The efficacy of SUBOXONE was evaluated in a 4-week, randomized, double-blind, placebo- and active-controlled trial of 326 opioid-dependent patients. Participants were seen daily (M-F) and received up to 1 hour of individual counseling each week. At trial close, the primary efficacy endpoint (percentage of urine samples negative for nonstudy opioids) was significantly higher for SUBOXONE (17.8%) compared with placebo (5.8%) (P<.001).2

In a similar trial evaluating the efficacy of 4 different doses of buprenorphine, significantly more patients in the 16-mg group had urine samples negative for nonstudy opioids (26.8%) compared with the 1-mg group (8.6%) over a 4-week period (P<.001).3

SUBOXONE is generally safe and well tolerated. As with other medications in this class, the most commonly reported side effects for SUBOXONE include headache (36% vs 22% placebo), withdrawal syndrome (25% vs 37% placebo), pain (22% vs 19% placebo), nausea (15% vs 11% placebo), insomnia (14% vs 16% placebo), and sweating (14% vs 10% placebo).
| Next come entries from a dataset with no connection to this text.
(* ===== verification/Answer.v ===== *)
(** The pipeline on the model client: what the consumer was shown while an
    answer was generated is the answer that is settled. *)
From S2P Require Import Prelude Effects GoText Checkpoint JobCalls Ollama JobTypes Deadline Stream Inference.

Module Answer.
Import Stream Inference.

Section Answer.
Context `{FK : !FrameKinds} `{PL : !Payloads} `{AO : !AddressOps} `{LP : !PromptLibs} `{LC : !CryptoLibs} `{EN : !Encodings}.
Context `{FL : !FrameKindLaws FK} `{OJ : !OllamaJSON}.
Context (h : JobHandler).

(** A streaming call as the pipeline sees it, from a run of the client. *)
Definition answer_of (tr : list (called OllamaE)) (out : string * StreamStats * option error) : stream_answer :=
  MkStream (OllamaClient.deltas tr) (fst (fst out)) (snd (fst out)) (snd out).

(** The handlers [runInference] passes. *)
Definition handlers : OllamaClient.StreamHandlers := OllamaClient.MkHandlers true (StreamReasoning (cfg h)).

Definition from_client (url : string) (o : ClientOptions) (k : OllamaClient.stream_call) (a : stream_answer) : Prop :=
  exists tr out, runs (OllamaClient.run_call (OllamaClient.MkOllama url o) k handlers) tr out /\ a = answer_of tr out.

(** The streaming calls of a trace are answered by the client. *)
Definition client_answers (url : string) (c : called JobE) : Prop :=
  match c with
  | Called e x =>
      match e in JobE Y return Y -> Prop with
      | GenerateStream _ o model text images => from_client url o (OllamaClient.StreamGenerate model text images)
      | ChatStream _ o model msgs => from_client url o (OllamaClient.StreamChat model msgs)
      | _ => fun _ => True
      end x
  end.

(** The text among the batches of a kind. *)
Definition text_shown (l : list (string * string)) : string :=
  OllamaClient.concat_strings (snd <$> filter (fun kb => kb.1 = FrameKindText) l).

Lemma play_response s a : always (play h s a) (fun _ r => is_ok r.2 = true ->
  sa_err a = None /\ r.2 = Ok (sa_response a, sa_stats a)).
Proof.
  unfold play. apply always_bind. eapply always_mono; [apply always_intro; by intros|]. intros tr1 [s1 [e|]] _; [done|].
  destruct (sa_err a); [done|]. apply always_bind. eapply always_mono; [apply always_intro; by intros|]. done.
Qed.

Lemma play_generates_nothing s a : always (play h s a) (fun tr _ => generated tr = []).
Proof. eapply (uses_answered delivers); [apply play_uses|]. by intros Y [] y. Qed.

(** A successful streamed model call: its answer, and the frames it left. *)
Definition spoken (url : string) (s : chunkStreamer) (tr : list (called JobE))
    (r : option chunkStreamer * result (string * StreamStats)) : Prop :=
  exists o k a, (Forall (client_answers url) tr -> from_client url o k a) /\ generated tr = sa_deltas a /\
    (is_ok r.2 = true -> sa_err a = None /\ r.2 = Ok (sa_response a, sa_stats a)).

Lemma runInference_spoken url ctx c m e hist s : is_speech h m = false ->
  always (runInference h ctx c m e hist (Some s)) (spoken url s).
Proof.
  intros Hs. unfold runInference. rewrite Hs.
  assert (forall a, always (play h s a) (fun tr r => generated tr = [] /\
    (is_ok r.2 = true -> sa_err a = None /\ r.2 = Ok (sa_response a, sa_stats a)))) as Hp.
  { intros a. apply always_conj; [apply play_generates_nothing|apply play_response]. }
  destruct (chatMessages _) as [msgs|]; cbn [bind always call]; intros a; (eapply always_mono; [apply Hp|]);
    intros tr r [Hg Hr]; unfold spoken.
  - exists (client s), (OllamaClient.StreamChat m msgs), a. split; [by inversion_clear 1|]. split; [|done].
    unfold generated in *. rewrite answered_cons, Hg. cbn. by rewrite !app_nil_r.
  - exists (client s), (OllamaClient.StreamGenerate m (Text e) (Images e)), a. split; [by inversion_clear 1|]. split; [|done].
    unfold generated in *. rewrite answered_cons, Hg. cbn. by rewrite !app_nil_r.
Qed.

Lemma filter_kind k (cs : list Ascii.ascii) :
  snd <$> filter (fun kc : string * Ascii.ascii => kc.1 = FrameKindText) ((fun a => (k, a)) <$> cs)
  = if decide (k = FrameKindText) then cs else [].
Proof.
  induction cs as [|a cs IH]; [by destruct (decide _)|]. rewrite fmap_cons.
  destruct (decide (k = FrameKindText)) as [Hk|Hk].
  - rewrite filter_cons_True by done. rewrite fmap_cons, IH. done.
  - by rewrite filter_cons_False by done.
Qed.

Lemma text_shown_flat l :
  String.list_ascii_of_string (text_shown l) = snd <$> filter (fun kc => kc.1 = FrameKindText) (flat l).
Proof.
  induction l as [|[k b] l IH]; [done|]. change ((k, b) :: l) with ([(k, b)] ++ l).
  rewrite flat_app, filter_app, fmap_app, <- IH. unfold text_shown. rewrite filter_app, fmap_app.
  rewrite OllamaClient.concat_strings_app, list_ascii_app. f_equal.
  unfold flat. cbn [flat_map fst snd]. rewrite app_nil_r, filter_kind.
  destruct (decide (k = FrameKindText)) as [Hk|Hk]; [rewrite filter_cons_True by done|rewrite filter_cons_False by done]; [|done].
  exact (f_equal String.list_ascii_of_string (append_nil_r b)).
Qed.

Lemma text_forwarded ds : FrameKindReasoning <> FrameKindText ->
  text_shown (forwarded h ds) = OllamaClient.concat_strings (snd <$> filter (fun d => fst d = false) ds).
Proof.
  intros Hk. induction ds as [|[b t] ds IH]; [done|]. cbn [forwarded flat_map].
  change (flat_map _ ds) with (forwarded h ds). unfold text_shown in *. rewrite filter_app, fmap_app.
  destruct b; cbn [fst snd].
  - rewrite filter_cons_False by done. rewrite <- IH. destruct (StreamReasoning (cfg h)); [|done].
    by rewrite filter_cons_False by done.
  - rewrite !filter_cons_True by done. cbn. by f_equal.
Qed.

(** C19. What the consumer read while the answer was generated is the answer:
    in every successful streamed model call of the pipeline on the model
    client, whatever the server sends, if no batch failed to encrypt, the text
    frames decrypt to batches whose concatenation is, byte for byte, the
    response the call returns, which is the text stage 6 encrypts and the
    later stages settle; it is not empty, and thinking never gets into it. *)
Theorem shown_text_is_the_response url ctx c m e hist s tr r response st :
  FrameKindReasoning <> FrameKindText -> runs (runInference h ctx c m e hist (Some s)) tr r -> fresh s ->
  is_speech h m = false -> Forall (client_answers url) tr -> r.2 = Ok (response, st) -> unsealed tr = [] ->
  (exists l, shows tr l /\ text_shown l = response) /\ response <> EmptyString.
Proof.
  intros Hk Hr Hf Hsp Hcl Hok Hu.
  destruct (always_runs _ _ _ _ (runInference_spoken url ctx c m e hist s Hsp) Hr) as (o & k & a & Hfrom & Hgen & Hres).
  rewrite Hok in Hres. destruct (Hres eq_refl) as [Herr [= -> ->]]. destruct (Hfrom Hcl) as (tr' & out & Hrun & ->).
  destruct (always_runs _ _ _ _ (OllamaClient.run_call_always _ k handlers) Hrun) as [Hans _ _].
  destruct (Hans Herr) as (ls & e' & g & _ & _ & Hout & Hne & Hd). cbn [answer_of sa_deltas sa_response] in *.
  rewrite Hout. cbn [fst]. split; [|done].
  destruct (always_runs _ _ _ _ (runInference_always h ctx c m e hist (Some s) (fresh_wf _ Hf)) Hr) as [_ Ht].
  destruct (Ht s eq_refl Hf Hsp) as (l & Hsh & Hfl); [by rewrite Hok|done|].
  exists l. split; [done|]. rewrite Hgen in Hfl.
  rewrite <- (OllamaClient.answer_deltas handlers g eq_refl), <- Hd, <- text_forwarded by done.
  rewrite <- (String.string_of_list_ascii_of_string (text_shown l)), text_shown_flat, Hfl, <- text_shown_flat.
  by rewrite String.string_of_list_ascii_of_string.
Qed.
End Answer.

(** ** The demo handler of [Inference] with a server behind it *)
#[local] Existing Instance plain_addresses.
#[local] Existing Instance demo_kinds.
#[local] Existing Instance demo_payloads.
#[local] Existing Instance demo_prompts.
#[local] Existing Instance demo_crypto.
#[local] Existing Instance demo_encodings.
#[local] Existing Instance OllamaClient.plain_json.

Definition demo_lines : list bytes := ["?"; "He"; "llo"; ""; "!!"; "."]%string.
Definition served (o : ClientOptions) (k : OllamaClient.stream_call) : (list (called OllamaE) * (string * StreamStats * option error)) :=
  fst (interp (OllamaClient.demo_server demo_lines None)
         (OllamaClient.run_call (OllamaClient.MkOllama "http://ollama" o) k (handlers demo_job_handler)) tt).
Definition served_handler : handler JobE Z := fun X e t =>
  match e in JobE X return X * Z with
  | GenerateStream _ o m text images =>
      let '(tr, out) := served o (OllamaClient.StreamGenerate m text images) in (answer_of tr out, t)
  | ChatStream _ o m msgs => let '(tr, out) := served o (OllamaClient.StreamChat m msgs) in (answer_of tr out, t)
  | e => demo_stream_handler _ e t
  end.
Definition served_trace : list (called JobE) := fst (fst (interp served_handler demo_call 0)).

Lemma served_from_client o k : from_client demo_job_handler "http://ollama" o k (answer_of (served o k).1 (served o k).2).
Proof. exists (served o k).1, (served o k).2. split; [apply interp_run|done]. Qed.

Lemma served_answers X (e : JobE X) t x t' : served_handler X e t = (x, t') ->
  client_answers demo_job_handler "http://ollama" (Called e x).
Proof.
  destruct e; try (intros _; exact I); unfold served_handler;
    match goal with |- context [served ?o ?k] => pose proof (served_from_client o k) as Hs; destruct (served o k) as [tr0 out0] end;
    intros [= <- <-]; exact Hs.
Qed.

Lemma served_client : Forall (client_answers demo_job_handler "http://ollama") served_trace.
Proof.
  assert (forall A (p : prog JobE A) t, Forall (client_answers demo_job_handler "http://ollama")
    (fst (fst (interp served_handler p t)))) as Hall; [|exact (Hall _ demo_call 0)].
  induction p as [a|X e k IH]; intros t; [constructor|]. cbn [interp].
  destruct (served_handler X e t) as [x t'] eqn:Ex. pose proof (IH x t') as IHx.
  destruct (interp served_handler (k x) t') as [[tr a] t'']. constructor; [|exact IHx].
  by eapply served_answers.
Qed.

Lemma shown_text_is_the_response_witness :
  exists l, shows served_trace l /\ text_shown l = "Hello!!"%string.
Proof.
  refine (proj1 (shown_text_is_the_response (FL := demo_kinds_laws) demo_job_handler "http://ollama" (TaskCtx None None)
    (MkClient no_options true true true) "m"%string (MkEnvelope "hi" [] "" "" false "" "") [] demo_streamer _ _
    _ (MkStats 2 4 3 1 3 5 9) _ (interp_run served_handler demo_call 0) _ _ served_client _ _)); vm_compute; try done; auto.
Defined.
End Answer.
(* ===== verification/Gateway.v ===== *)
(** The worker-gateway client: [internal/gateway]. [client.go] authenticates
    and posts, [stream.go] publishes frames over a websocket, [websocket.go]
    receives jobs over another; the publisher of gateway mode is in
    [internal/service/service.go]. *)
From S2P Require Import Prelude Effects GoText JobTypes Checkpoint JobCalls Stream.

#[local] Open Scope prog_scope.

(** [HeartbeatPayload]. *)
Record HeartbeatPayload : Type := MkHeartbeat {
  hb_ActiveJobs : Z;
  hb_MaxJobs : Z;
  hb_Models : list string;
  hb_Capabilities : list string;
  hb_ProtocolVersion : Z;
  hb_OllamaStatus : string;
  hb_Uptime : Z;
}.

(** The bodies the client posts. *)
Inductive gateway_body : Type :=
  | VerifyBody (message signature : string)
  | HeartbeatBody (h : HeartbeatPayload)
  | ResponseBody (sessionID seq totalChunks : Z) (payload : bytes) (signature correlationID : string)
  | NoBody.

(** [wsOutgoing]. *)
Record wsOutgoing : Type := MkOut { out_Type : string; out_JobID : Z; out_Slots : Z; out_Error : string }.
(** [wsIncoming], the payload still encoded. *)
Record wsIncoming : Type := MkIn { in_Type : string; in_JobID : Z; in_Payload : bytes }.

Section GatewayTypes.
Context `{AO : !AddressOps}.
(** Synchronising the declared capabilities sends at most one transaction,
    and none when the chain is already in sync. When every call succeeds the
    worker declares exactly the wanted capabilities, those no longer wanted
    withdrawn; after a failed lookup it withdraws nothing and adds only wanted
    bits; whatever fails, its registration is untouched and the mask is the
    old one or the one aimed at. *)
Theorem capabilities_are_synchronised names a tr a' :
  runs (EnsureCapabilities names) tr tt -> chain mask_of a tr a' ->
  entry a' = entry a /\ (caps a' = caps a \/ caps a' = target a (lookups tr)) /\
  (Forall answered_ok tr -> caps a' = masks names /\ (declarations tr = [] <-> caps a = masks names)) /\
  (length (declarations tr) <= 1)%nat /\
  (forallb snd (lookups tr) = false -> forall i, Z.testbit (caps a) i = true -> Z.testbit (caps a') i = true) /\
  (forall i, Z.testbit (caps a') i = true -> Z.testbit (caps a) i = true \/
     exists name, name ∈ names /\ Z.testbit (mask_of name) i = true).
Proof.
  intros Hr Hc. destruct (always_runs _ _ _ _ (sync_always names) Hr) as [Hn H]. destruct (H _ _ Hc) as (He & Ht & Hok & Hd).
  split; [done|]. split; [done|]. split; [|split; [destruct Hd as [[-> _]|[-> _]]; cbn; lia|split]].
  - intros Ha. pose proof (Hok Ha) as Hm. split; [done|].
    assert (target a (lookups tr) = masks names) as Htm by (unfold target; by rewrite (ok_lookups _ Ha), Hn).
    rewrite Htm in Hd. destruct Hd as [[Hd Hs]|[Hd Hne]]; rewrite Hd.
    + split; [intros _; by apply Hs|done].
    + split; [done|]. intros E. by rewrite E in Hne.
  - intros Hf i Hi. destruct Ht as [->| ->]; [done|]. unfold target. by rewrite Hf, Z.lor_spec, Hi.
  - intros i Hi.
    assert (forall ns, Z.testbit (masks ns) i = true -> exists name, name ∈ ns /\ Z.testbit (mask_of name) i = true) as Hb.
    { induction ns as [|n ns IH]; cbn; [by rewrite Z.bits_0|]. rewrite Z.lor_spec. intros [Hi'|Hi']%orb_true_iff.
      - exists n. split; [by left|done].
      - destruct (IH Hi') as (n' & Hn' & ?). exists n'. split; [by right|done]. }
    destruct Ht as [Ht|Ht]; rewrite Ht in Hi; [by left|]. unfold target in Hi. destruct (forallb snd (lookups tr)).
    + right. destruct (Hb _ Hi) as (n & Hin & ?). exists n. by rewrite <- Hn.
    + rewrite Z.lor_spec in Hi. apply orb_true_iff in Hi as [Hi|Hi]; [by left|right]. destruct (Hb _ Hi) as (n & Hin & ?).
      exists n. split; [|done]. rewrite <- Hn. unfold resolved in Hin. apply list_elem_of_fmap in Hin as (l & -> & Hl).
      apply list_elem_of_fmap_2. by apply list_elem_of_filter in Hl as [_ ?].
Qed.
End Chain.
(** ** What the process does, in order *)
Inductive part : Type :=
  | Metrics | Asynq | HeartbeatMonitor | GatewayHeartbeat | JobStream | ResponseStream | Sessions | Jobs
  | Scheduler | Reconciler | Store | Redis | Chain | Coordinator.

(** [Waited b]: it waited for the running jobs, which returned or did not. *)
Inductive action : Type :=
  | Up (p : part) | Stopping | Drained | Waited (returned : bool) | Cancelled | KeysZeroed | Down (p : part).

Definition action_of Y (e : LifeE Y) : Y -> list action :=
  match e with
  | StartMetricsServer => fun _ => [Up Metrics]
  | StartMonitor => fun _ => [Up HeartbeatMonitor]
  | StartReconciler => fun _ => [Up Reconciler]
  | StartScheduler => fun _ => [Up Scheduler]
  | GoHeartbeatLoop => fun _ => [Up GatewayHeartbeat]
  | GoStreamJobs => fun _ => [Up JobStream]
  | GoStreamPublisher => fun _ => [Up ResponseStream]
  | GoSessionWatcher => fun _ => [Up Sessions]
  | GoJobWatcher => fun _ => [Up Jobs]
  | GoAsynq => fun _ => [Up Asynq]
  | AwaitSignal | SignalOrServer => fun _ => [Stopping]
  | SendDrain | SetDraining _ => fun _ => [Drained]
  | AwaitJobs => fun b => [Waited b]
  | CancelJobs => fun _ => [Cancelled]
  | AwaitCancelledJobs _ => fun b => [Waited b]
  | ZeroAll => fun _ => [KeysZeroed]
  | ShutdownMetricsServer => fun _ => [Down Metrics]
  | ShutdownAsynq => fun _ => [Down Asynq]
  | StopMonitor => fun _ => [Down HeartbeatMonitor]
  | StopScheduler => fun _ => [Down Scheduler]
  | StopReconciler => fun _ => [Down Reconciler]
  | CloseReleaseStore => fun _ => [Down Store]
  | CloseRedis => fun _ => [Down Redis]
  | CloseChainClient => fun _ => [Down Chain]
  | CloseCoordinator => fun _ => [Down Coordinator]
  | _ => fun _ => []
  end.
Definition actions (tr : list (called LifeE)) : list action := answered action_of tr.

(** What goes wrong: the queue server ended, the keys could not be zeroed, or
    the shutdown ran out of time. *)
Definition fault_of Y (e : LifeE Y) : Y -> list (option error) :=
  match e with
  | SignalOrServer => fun r => match r with Some err => [err] | None => [] end
  | ZeroAll => fun r => match r with Err e => [Some e] | Ok _ => [] end
  | ShutdownExpired => fun r => match r with Some e => [Some e] | None => [] end
  | _ => fun _ => []
  end.
Definition faults (tr : list (called LifeE)) : list (option error) := answered fault_of tr.

Definition finishes {A} (p : prog LifeE A) (Q : list action -> list (option error) -> A -> Prop) : Prop :=
  always p (fun tr a => Q (actions tr) (faults tr) a).

(** A step that does [l] and cannot go wrong. *)
Definition does {A} (l : list action) (p : prog LifeE A) : Prop := finishes p (fun acts fs _ => acts = l /\ fs = []).

Lemma does_bind {A B} l (p : prog LifeE A) (f : A -> prog LifeE B) Q :
  does l p -> (forall a, finishes (f a) (fun acts fs b => Q (l ++ acts) fs b)) -> finishes (bind p f) Q.
Proof.
  intros Hp Hf. apply always_bind. eapply always_mono; [exact Hp|]. intros tr a [Ha Hfs].
  eapply always_mono; [apply Hf|]. intros tr' b Hq. unfold actions, faults in *. rewrite !answered_app, Ha, Hfs. exact Hq.
Qed.

Definition on (b : bool) (l : list action) : list action := if b then l else [].

Lemma does_when b l (p : prog LifeE unit) : does l p -> does (on b l) (when b p).
Proof. by destruct b. Qed.

Definition downs (s : Service) : list action :=
  on (metricsServer s) [Down Metrics] ++ on (asynqServer s) [Down Asynq] ++ [KeysZeroed] ++
  on (monitor s) [Down HeartbeatMonitor] ++ on (releaseScheduler s) [Down Scheduler] ++
  on (releaseReconciler s) [Down Reconciler] ++ on (releaseStore s) [Down Store] ++ on (redis s) [Down Redis] ++
  on (chainClient s) [Down Chain] ++ on (coordinator s) [Down Coordinator].

Definition shutdown_post (s : Service) (acts : list action) (fs : list (option error)) (r : option error) : Prop :=
  acts = downs s /\ (r = None <-> fs = []).

Ltac step := eapply does_bind; [first [eapply does_when|idtac]; intros ?; unfold actions, faults; cbn; split; reflexivity|intros _].

Lemma shutdown_finishes s : finishes (shutdown s) (shutdown_post s).
Proof.
  unfold shutdown. do 2 step. intros z. cbn [bind].
  match goal with |- always ?p _ => change (finishes p (fun acts fs r => shutdown_post s
    (on (metricsServer s) [Down Metrics] ++ on (asynqServer s) [Down Asynq] ++ [KeysZeroed] ++ acts)
    (match z with Err e => [Some e] | Ok _ => [] end ++ fs) r)) end.
  do 7 step. intros [e|]; cbn [bind always]; (split; [unfold actions; cbn; by rewrite ?app_nil_r|]); unfold faults; cbn;
    by destruct z.
Qed.

Lemma mark_does s b : finishes (mark s b) (fun acts fs _ => (acts = [] \/ acts = [Drained]) /\ fs = []).
Proof.
  unfold mark, Drain.markDrainOnShutdown, Drain.computeDrainTTL. destruct b; [destruct (gwClient s)|destruct (redis s)]; cbn.
  - intros ?; split; [by right|done].
  - split; [by left|done].
  - case_match; [intros ?; split; [by right|done]|]. destruct (negb _); cbn; [intros ?; split; [by right|done]|].
    intros [] ?; (split; [by right|done]).
  - split; [by left|done].
Qed.

(** [l ++ d] with [d] the attempt at the drain marker. *)
Lemma marked_bind {B} s b (f : unit -> prog LifeE B) Q :
  (forall d, d = [] \/ d = [Drained] -> finishes (f tt) (fun acts fs r => Q (d ++ acts) fs r)) -> finishes (bind (mark s b) f) Q.
Proof.
  intros Hf. apply always_bind. eapply always_mono; [apply mark_does|]. intros tr [] [Ha Hfs].
  eapply always_mono; [apply (Hf (actions tr) Ha)|]. intros tr' r Hq. unfold actions, faults in *.
  rewrite !answered_app, Hfs. exact Hq.
Qed.

Definition ups (s : Service) : list action :=
  on (metricsServer s) [Up Metrics] ++
  (if watchers s then
     on (releaseReconciler s) [Up Reconciler] ++ on (releaseScheduler s) [Up Scheduler] ++
     on (monitor s) [Up HeartbeatMonitor] ++ on (gwClient s) [Up GatewayHeartbeat] ++
     on (streamPub s) [Up ResponseStream] ++ [Up Sessions; Up Jobs]
   else if gwClient s then
     on (releaseReconciler s) [Up Reconciler] ++ on (releaseScheduler s) [Up Scheduler] ++ [Up GatewayHeartbeat; Up JobStream]
   else
     [Up HeartbeatMonitor] ++ on (releaseReconciler s) [Up Reconciler] ++ on (releaseScheduler s) [Up Scheduler] ++ [Up Asynq]).

(** How the running jobs are waited for: only the chain watcher's are. *)
Definition waits (s : Service) (w : list action) : Prop :=
  if watchers s then w = [Waited true] \/ exists b, w = [Waited false; Cancelled; Waited b] else w = [].

Definition run_post (s : Service) (acts : list action) (fs : list (option error)) (r : option error) : Prop :=
  (exists d w, (d = [] \/ d = [Drained]) /\ waits s w /\
     acts = ups s ++ [Stopping] ++ d ++ w ++ downs s ++ on (watchers s) [Cancelled]) /\
  (r = None <-> fs = []).

Lemma release_does s :
  does (on (releaseReconciler s) [Up Reconciler] ++ on (releaseScheduler s) [Up Scheduler]) (startReleaseSubsystem s).
Proof. unfold startReleaseSubsystem. destruct (releaseScheduler s), (releaseReconciler s); by split. Qed.

Lemma finishes_mono {A} (p : prog LifeE A) Q Q' : finishes p Q -> (forall acts fs a, Q acts fs a -> Q' acts fs a) -> finishes p Q'.
Proof. intros Hp Hq. eapply always_mono; [exact Hp|]. intros tr a. apply Hq. Qed.

Lemma finishes_bind {A B} (p : prog LifeE A) (f : A -> prog LifeE B) Q :
  finishes p (fun acts fs a => finishes (f a) (fun acts' fs' b => Q (acts ++ acts') (fs ++ fs') b)) -> finishes (bind p f) Q.
Proof.
  intros Hp. apply always_bind. eapply always_mono; [exact Hp|]. intros tr a Ha. eapply always_mono; [exact Ha|].
  intros tr' b. unfold actions, faults. by rewrite !answered_app.
Qed.

Ltac flat_lists := repeat (progress (cbn [app]; rewrite <- ?app_assoc)).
SUBOXONE can reduce respiratory rate. However, because buprenorphine is a partial opioid agonist, when taken alone it exhibits a ceiling dose beyond which no greater effect is observed on physiologic or subjective measures.4 This "ceiling effect" on respiratory depression—unlike full opioid agonists with which respiratory depression continues increasing as the dose increases—means SUBOXONE by itself is unlikely to cause death in the event of an overdose.4

In spite of buprenorphine's favorable safety profile, caution is advised regarding its concomitant use with other sedatives, such as benzodiazepines, due to the additive effects exerted by buprenorphine.5 Inappropriate concomitant use (eg, higher doses than prescribed, parenteral administration) of psychotropics (especially benzodiazepines) and buprenorphine appears to be one of the risk factors for buprenorphine-related fatalities.6,7

There are no clinical data to suggest that medically supervised withdrawal from SUBOXONE offers any short- or long-term benefits over indefinite maintenance therapy. In the absence of a compelling patient need or desire to be completely opioid-free, maintenance therapy is preferred because it is associated with better treatment retention.8

Please see complete Prescribing Information [PDF–Size: 575KB]

References
1. Walsh SL, Eissenberg T. The clinical pharmacology of buprenorphine: extrapolating from the laboratory to the clinic. Drug Alcohol Depend. 2003;70(suppl 2):S13-S27.
2. Fudala PJ, Bridge TP, Herbert S, et al, for the Buprenorphine/Naloxone Collaborative Study Group. Office-based treatment of opiate addiction with a sublingual-tablet formulation of buprenorphine and naloxone. N Engl J Med. 2003;349:949-958.
3. Ling W, Charuvastra C, Collins JF, et al. Buprenorphine maintenance treatment of opiate dependence: a multicenter, randomized clinical trial. Addiction. 1998;93:475-486.
4. Walsh SL, Preston KL, Stitzer ML, Cone EJ, Bigelow GE. Clinical pharmacology of buprenorphine: ceiling effects at high doses. Clin Pharmacol Ther. 1994;55:569-580.
5. Buprenex Prescribing Information. Richmond, Va: Reckitt Benckiser Pharmaceuticals, Inc; July 2001.
6. Kintz P. Deaths involving buprenorphine: a compendium of French cases. Forensic Sci Int. 2001;121:65-69.
7. Kintz P. A new series of 13 buprenorphine-related deaths. Clin Biochem. 2002;35:513-516.
8. Center for Substance Abuse Treatment. Clinical Guidelines for the Use of Buprenorphine in the Treatment of Opioid Addiction. Treatment Improvement Protocol (TIP) Series 40. DHHS Publication No. (SMA) 04-3939. Rockville, Md: Substance Abuse and Mental Health Services Administration, 2004.